§ **AIM OF THE EXERCISE**: Every line in the records below between the one holding "intros Hp. rewrite" and the one holding "re_search re_escape).", inclusive, is to be set down exactly; all other lines are to be left out.

§ **Stored data entries**:
***

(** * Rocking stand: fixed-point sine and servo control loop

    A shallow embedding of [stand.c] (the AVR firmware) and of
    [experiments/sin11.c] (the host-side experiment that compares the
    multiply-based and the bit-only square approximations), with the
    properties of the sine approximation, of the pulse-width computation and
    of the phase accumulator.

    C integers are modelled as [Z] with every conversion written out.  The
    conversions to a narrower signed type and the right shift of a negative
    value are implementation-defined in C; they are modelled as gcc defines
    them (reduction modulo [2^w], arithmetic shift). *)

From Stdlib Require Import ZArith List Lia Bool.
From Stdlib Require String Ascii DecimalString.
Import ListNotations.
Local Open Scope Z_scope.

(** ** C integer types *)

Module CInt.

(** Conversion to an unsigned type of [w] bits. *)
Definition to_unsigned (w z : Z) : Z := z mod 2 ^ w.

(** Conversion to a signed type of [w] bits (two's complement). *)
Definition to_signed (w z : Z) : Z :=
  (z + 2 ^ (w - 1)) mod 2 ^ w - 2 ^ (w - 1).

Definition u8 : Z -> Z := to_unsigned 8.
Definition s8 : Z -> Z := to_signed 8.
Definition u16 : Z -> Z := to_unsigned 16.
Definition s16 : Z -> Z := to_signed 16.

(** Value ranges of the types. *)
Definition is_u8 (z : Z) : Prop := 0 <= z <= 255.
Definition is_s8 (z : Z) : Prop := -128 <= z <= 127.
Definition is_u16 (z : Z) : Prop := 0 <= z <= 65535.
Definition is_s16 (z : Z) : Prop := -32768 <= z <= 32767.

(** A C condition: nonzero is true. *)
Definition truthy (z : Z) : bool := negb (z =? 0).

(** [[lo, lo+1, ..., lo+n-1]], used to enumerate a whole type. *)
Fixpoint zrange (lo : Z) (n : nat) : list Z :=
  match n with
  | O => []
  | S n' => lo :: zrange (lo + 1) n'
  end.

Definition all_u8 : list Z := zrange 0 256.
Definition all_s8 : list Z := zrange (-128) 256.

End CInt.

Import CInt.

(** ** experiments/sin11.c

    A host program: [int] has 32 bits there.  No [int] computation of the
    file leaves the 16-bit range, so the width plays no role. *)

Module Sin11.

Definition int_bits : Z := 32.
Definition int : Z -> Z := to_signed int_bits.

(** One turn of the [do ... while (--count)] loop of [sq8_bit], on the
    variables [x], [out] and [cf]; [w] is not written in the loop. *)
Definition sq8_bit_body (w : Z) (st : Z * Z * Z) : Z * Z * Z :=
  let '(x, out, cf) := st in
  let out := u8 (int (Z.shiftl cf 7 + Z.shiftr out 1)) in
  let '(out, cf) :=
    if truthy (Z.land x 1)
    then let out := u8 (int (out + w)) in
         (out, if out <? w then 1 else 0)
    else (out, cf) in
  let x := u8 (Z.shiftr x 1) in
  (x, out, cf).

***

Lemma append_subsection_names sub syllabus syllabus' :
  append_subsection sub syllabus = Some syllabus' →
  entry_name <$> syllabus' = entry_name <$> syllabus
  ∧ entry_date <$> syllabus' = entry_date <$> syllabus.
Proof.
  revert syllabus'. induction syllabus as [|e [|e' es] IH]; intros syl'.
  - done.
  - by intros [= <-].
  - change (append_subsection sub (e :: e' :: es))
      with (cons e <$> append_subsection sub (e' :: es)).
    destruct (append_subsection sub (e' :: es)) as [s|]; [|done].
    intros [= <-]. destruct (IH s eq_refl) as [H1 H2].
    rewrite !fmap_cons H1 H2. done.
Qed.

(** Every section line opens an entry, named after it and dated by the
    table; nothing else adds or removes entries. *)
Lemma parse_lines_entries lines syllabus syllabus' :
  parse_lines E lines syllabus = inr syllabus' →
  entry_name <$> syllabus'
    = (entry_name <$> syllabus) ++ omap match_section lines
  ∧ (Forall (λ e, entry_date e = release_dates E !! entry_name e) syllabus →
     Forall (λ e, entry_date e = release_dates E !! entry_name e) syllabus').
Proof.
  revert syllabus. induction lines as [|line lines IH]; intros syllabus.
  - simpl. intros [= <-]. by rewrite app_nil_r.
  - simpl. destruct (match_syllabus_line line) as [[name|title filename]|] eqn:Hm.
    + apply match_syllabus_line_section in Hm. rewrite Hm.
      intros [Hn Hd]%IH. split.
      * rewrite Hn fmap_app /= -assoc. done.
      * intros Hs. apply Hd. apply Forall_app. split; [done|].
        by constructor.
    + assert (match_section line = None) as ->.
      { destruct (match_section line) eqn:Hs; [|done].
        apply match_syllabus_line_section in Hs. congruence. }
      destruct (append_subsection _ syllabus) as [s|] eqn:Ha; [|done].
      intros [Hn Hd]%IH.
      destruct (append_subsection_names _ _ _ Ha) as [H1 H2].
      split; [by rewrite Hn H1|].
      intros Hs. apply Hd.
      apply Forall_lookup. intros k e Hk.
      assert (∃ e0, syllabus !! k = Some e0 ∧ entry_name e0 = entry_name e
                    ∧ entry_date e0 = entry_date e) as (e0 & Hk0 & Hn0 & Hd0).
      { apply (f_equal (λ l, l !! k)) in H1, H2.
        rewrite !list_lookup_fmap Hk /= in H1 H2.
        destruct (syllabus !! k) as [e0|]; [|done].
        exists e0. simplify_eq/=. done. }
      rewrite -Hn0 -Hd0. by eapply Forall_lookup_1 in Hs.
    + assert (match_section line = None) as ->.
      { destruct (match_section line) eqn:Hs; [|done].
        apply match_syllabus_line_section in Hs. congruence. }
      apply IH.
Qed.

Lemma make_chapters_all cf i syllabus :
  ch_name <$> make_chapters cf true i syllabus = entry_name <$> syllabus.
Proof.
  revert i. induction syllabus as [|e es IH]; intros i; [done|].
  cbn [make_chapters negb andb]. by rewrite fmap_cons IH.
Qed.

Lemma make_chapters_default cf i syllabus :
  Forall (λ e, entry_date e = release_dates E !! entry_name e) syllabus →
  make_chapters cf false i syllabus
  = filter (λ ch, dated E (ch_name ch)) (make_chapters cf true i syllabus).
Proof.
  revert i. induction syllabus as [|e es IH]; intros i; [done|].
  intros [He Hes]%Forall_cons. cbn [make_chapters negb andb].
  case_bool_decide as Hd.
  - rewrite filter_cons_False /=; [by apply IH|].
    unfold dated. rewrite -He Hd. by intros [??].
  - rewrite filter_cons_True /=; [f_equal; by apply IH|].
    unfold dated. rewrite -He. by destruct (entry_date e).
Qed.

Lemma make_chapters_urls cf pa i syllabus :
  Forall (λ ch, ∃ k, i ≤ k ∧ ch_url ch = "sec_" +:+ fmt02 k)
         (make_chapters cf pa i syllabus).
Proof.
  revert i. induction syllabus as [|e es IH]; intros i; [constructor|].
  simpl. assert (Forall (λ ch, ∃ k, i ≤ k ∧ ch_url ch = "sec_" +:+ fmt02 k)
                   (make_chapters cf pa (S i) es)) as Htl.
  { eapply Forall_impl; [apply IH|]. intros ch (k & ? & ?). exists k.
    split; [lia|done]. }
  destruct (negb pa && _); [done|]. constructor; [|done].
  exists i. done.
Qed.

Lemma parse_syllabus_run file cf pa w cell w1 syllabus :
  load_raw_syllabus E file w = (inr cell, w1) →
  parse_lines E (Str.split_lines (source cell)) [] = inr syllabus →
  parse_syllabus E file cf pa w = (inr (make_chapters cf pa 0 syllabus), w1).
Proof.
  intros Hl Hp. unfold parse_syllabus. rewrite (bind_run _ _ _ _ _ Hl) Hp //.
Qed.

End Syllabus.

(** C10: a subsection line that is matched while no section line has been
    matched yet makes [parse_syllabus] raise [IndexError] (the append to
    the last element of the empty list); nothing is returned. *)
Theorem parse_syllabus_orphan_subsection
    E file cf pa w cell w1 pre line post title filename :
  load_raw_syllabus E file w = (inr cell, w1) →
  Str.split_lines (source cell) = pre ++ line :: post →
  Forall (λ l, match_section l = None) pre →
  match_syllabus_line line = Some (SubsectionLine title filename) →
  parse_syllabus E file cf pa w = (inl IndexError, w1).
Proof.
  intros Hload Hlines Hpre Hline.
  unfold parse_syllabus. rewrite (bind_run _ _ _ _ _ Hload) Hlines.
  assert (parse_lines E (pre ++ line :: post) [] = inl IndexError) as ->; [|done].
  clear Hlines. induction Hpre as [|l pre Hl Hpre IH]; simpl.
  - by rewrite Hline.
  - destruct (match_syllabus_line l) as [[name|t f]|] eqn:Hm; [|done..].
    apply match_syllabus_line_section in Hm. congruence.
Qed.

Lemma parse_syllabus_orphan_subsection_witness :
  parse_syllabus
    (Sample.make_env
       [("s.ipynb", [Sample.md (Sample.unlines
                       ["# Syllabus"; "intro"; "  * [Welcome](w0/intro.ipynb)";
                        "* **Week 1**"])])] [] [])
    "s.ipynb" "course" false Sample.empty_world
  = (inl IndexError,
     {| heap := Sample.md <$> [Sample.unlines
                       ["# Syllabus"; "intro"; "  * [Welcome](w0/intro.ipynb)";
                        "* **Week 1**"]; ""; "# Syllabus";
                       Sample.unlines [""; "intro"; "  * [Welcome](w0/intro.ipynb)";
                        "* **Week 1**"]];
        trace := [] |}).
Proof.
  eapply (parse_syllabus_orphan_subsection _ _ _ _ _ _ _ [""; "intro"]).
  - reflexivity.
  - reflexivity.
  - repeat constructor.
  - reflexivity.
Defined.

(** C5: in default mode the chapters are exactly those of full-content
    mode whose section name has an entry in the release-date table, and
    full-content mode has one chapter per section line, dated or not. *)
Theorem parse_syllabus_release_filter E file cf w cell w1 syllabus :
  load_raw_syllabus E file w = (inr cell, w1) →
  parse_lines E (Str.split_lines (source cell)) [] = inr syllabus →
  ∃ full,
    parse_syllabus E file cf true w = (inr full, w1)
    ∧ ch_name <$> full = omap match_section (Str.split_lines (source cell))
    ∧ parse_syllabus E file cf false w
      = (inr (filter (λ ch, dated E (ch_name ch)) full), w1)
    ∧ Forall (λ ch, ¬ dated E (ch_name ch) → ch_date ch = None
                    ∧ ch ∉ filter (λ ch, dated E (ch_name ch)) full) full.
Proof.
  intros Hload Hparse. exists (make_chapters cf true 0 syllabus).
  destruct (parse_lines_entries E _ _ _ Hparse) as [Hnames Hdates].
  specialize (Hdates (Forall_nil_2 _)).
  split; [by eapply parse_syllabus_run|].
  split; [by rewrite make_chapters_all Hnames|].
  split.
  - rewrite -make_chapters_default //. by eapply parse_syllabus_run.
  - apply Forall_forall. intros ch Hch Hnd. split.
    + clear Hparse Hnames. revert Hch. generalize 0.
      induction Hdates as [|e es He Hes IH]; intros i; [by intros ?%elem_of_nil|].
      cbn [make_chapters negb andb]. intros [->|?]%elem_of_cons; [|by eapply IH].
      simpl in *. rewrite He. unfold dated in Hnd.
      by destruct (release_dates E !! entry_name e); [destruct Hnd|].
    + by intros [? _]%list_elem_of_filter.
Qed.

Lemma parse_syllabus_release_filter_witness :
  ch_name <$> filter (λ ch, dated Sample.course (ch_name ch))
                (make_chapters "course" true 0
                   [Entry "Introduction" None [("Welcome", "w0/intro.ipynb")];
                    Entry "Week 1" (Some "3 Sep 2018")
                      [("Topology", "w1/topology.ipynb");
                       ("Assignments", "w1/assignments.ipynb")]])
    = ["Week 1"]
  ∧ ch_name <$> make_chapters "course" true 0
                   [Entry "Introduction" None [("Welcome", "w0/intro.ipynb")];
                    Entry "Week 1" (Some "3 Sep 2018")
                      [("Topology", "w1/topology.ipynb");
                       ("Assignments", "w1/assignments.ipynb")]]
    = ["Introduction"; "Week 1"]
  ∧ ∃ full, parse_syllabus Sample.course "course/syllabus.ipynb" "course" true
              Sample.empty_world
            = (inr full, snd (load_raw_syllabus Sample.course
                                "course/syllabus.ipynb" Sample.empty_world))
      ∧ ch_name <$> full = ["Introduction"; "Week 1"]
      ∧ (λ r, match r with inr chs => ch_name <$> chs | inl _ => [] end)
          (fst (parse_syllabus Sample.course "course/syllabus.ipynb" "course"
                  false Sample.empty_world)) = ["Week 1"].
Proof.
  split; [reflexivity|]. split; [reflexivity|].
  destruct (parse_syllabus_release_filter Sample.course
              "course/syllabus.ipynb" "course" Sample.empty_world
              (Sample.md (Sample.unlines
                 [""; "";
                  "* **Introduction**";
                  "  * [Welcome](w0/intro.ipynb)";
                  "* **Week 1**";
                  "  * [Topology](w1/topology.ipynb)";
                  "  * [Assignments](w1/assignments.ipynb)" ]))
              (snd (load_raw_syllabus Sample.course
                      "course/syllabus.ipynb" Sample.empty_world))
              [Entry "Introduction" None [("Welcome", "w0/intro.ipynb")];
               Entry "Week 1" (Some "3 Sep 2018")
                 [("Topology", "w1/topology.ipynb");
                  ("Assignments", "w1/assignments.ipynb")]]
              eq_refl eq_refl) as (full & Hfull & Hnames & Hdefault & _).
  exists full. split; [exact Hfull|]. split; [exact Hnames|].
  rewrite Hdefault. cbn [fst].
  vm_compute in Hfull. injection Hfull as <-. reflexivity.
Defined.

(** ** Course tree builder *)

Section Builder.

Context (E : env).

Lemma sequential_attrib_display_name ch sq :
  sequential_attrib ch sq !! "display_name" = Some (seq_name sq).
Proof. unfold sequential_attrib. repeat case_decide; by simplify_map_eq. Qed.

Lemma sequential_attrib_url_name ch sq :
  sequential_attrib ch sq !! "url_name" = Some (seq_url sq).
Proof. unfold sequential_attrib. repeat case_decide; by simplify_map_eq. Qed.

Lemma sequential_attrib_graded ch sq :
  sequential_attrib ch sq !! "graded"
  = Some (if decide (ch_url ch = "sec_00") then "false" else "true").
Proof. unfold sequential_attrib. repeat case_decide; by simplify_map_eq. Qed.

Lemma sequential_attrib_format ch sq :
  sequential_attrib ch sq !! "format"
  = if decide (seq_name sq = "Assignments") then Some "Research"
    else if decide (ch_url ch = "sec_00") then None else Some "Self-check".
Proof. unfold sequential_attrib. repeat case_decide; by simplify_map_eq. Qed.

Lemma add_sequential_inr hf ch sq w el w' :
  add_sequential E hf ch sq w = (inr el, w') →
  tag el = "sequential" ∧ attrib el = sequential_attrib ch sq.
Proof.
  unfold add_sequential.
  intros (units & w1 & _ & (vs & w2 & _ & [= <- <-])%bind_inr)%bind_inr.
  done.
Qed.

***

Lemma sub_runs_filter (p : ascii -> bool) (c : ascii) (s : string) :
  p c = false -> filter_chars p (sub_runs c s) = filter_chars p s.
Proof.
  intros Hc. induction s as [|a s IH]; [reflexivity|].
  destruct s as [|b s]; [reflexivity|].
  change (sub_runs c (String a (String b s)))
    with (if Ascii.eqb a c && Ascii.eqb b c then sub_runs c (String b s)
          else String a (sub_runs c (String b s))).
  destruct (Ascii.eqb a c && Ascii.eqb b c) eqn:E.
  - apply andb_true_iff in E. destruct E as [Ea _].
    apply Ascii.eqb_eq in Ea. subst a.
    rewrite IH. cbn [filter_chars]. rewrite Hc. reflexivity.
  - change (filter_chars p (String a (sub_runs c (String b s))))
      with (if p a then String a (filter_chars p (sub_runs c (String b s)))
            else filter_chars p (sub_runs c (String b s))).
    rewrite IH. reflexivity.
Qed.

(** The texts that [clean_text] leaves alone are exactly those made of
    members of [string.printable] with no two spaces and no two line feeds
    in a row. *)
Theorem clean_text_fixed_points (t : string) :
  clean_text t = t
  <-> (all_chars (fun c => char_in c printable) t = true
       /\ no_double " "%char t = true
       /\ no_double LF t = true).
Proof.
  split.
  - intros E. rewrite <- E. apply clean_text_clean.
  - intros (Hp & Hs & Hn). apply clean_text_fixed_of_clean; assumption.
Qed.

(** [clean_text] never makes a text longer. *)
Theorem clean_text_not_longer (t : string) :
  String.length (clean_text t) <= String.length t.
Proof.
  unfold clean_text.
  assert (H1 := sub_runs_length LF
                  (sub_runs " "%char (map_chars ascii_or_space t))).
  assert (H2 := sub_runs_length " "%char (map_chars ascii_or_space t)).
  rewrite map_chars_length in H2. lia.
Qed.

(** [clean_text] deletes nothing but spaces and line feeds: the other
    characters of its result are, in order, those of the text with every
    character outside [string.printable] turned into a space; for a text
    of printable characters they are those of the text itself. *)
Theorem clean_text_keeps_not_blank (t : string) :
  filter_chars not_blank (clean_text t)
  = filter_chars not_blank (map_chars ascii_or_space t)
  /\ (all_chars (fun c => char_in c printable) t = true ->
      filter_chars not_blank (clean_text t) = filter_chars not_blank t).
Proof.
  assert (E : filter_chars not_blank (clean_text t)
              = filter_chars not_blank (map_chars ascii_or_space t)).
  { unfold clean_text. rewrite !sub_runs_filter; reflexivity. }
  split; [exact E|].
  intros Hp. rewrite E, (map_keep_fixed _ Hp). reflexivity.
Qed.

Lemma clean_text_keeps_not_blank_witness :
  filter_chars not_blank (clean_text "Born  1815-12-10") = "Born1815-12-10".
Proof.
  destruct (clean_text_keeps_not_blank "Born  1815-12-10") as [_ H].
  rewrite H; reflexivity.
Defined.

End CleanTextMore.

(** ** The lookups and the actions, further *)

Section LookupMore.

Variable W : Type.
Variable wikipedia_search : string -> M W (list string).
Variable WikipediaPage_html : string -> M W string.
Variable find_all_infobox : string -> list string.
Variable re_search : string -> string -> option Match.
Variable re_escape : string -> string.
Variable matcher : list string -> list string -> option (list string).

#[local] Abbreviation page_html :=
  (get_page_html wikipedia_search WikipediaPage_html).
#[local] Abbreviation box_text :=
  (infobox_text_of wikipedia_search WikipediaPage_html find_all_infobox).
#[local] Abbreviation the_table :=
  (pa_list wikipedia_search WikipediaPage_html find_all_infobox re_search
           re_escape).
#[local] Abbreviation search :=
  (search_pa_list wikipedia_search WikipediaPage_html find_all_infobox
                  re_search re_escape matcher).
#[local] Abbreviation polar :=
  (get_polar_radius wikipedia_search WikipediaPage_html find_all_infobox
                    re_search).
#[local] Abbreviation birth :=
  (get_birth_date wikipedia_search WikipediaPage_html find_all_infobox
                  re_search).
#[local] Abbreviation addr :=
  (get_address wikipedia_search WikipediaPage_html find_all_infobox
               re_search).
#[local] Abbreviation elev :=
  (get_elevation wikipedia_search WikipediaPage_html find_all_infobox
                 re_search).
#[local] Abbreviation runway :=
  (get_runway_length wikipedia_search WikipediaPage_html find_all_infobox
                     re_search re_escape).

***

§ **THE ANSWER**:
  intros Hp. rewrite E, (map_keep_fixed _ Hp). reflexivity.
Qed.

Lemma clean_text_keeps_not_blank_witness :
  filter_chars not_blank (clean_text "Born  1815-12-10") = "Born1815-12-10".
Proof.
  destruct (clean_text_keeps_not_blank "Born  1815-12-10") as [_ H].
  rewrite H; reflexivity.
Defined.

End CleanTextMore.

(** ** The lookups and the actions, further *)

Section LookupMore.

Variable W : Type.
Variable wikipedia_search : string -> M W (list string).
Variable WikipediaPage_html : string -> M W string.
Variable find_all_infobox : string -> list string.
Variable re_search : string -> string -> option Match.
Variable re_escape : string -> string.
Variable matcher : list string -> list string -> option (list string).

#[local] Abbreviation page_html :=
  (get_page_html wikipedia_search WikipediaPage_html).
#[local] Abbreviation box_text :=
  (infobox_text_of wikipedia_search WikipediaPage_html find_all_infobox).
#[local] Abbreviation the_table :=
  (pa_list wikipedia_search WikipediaPage_html find_all_infobox re_search
           re_escape).
#[local] Abbreviation search :=
  (search_pa_list wikipedia_search WikipediaPage_html find_all_infobox
                  re_search re_escape matcher).
#[local] Abbreviation polar :=
  (get_polar_radius wikipedia_search WikipediaPage_html find_all_infobox
                    re_search).
#[local] Abbreviation birth :=
  (get_birth_date wikipedia_search WikipediaPage_html find_all_infobox
                  re_search).
#[local] Abbreviation addr :=
  (get_address wikipedia_search WikipediaPage_html find_all_infobox
               re_search).
#[local] Abbreviation elev :=
  (get_elevation wikipedia_search WikipediaPage_html find_all_infobox
                 re_search).
#[local] Abbreviation runway :=
  (get_runway_length wikipedia_search WikipediaPage_html find_all_infobox
                     re_search re_escape).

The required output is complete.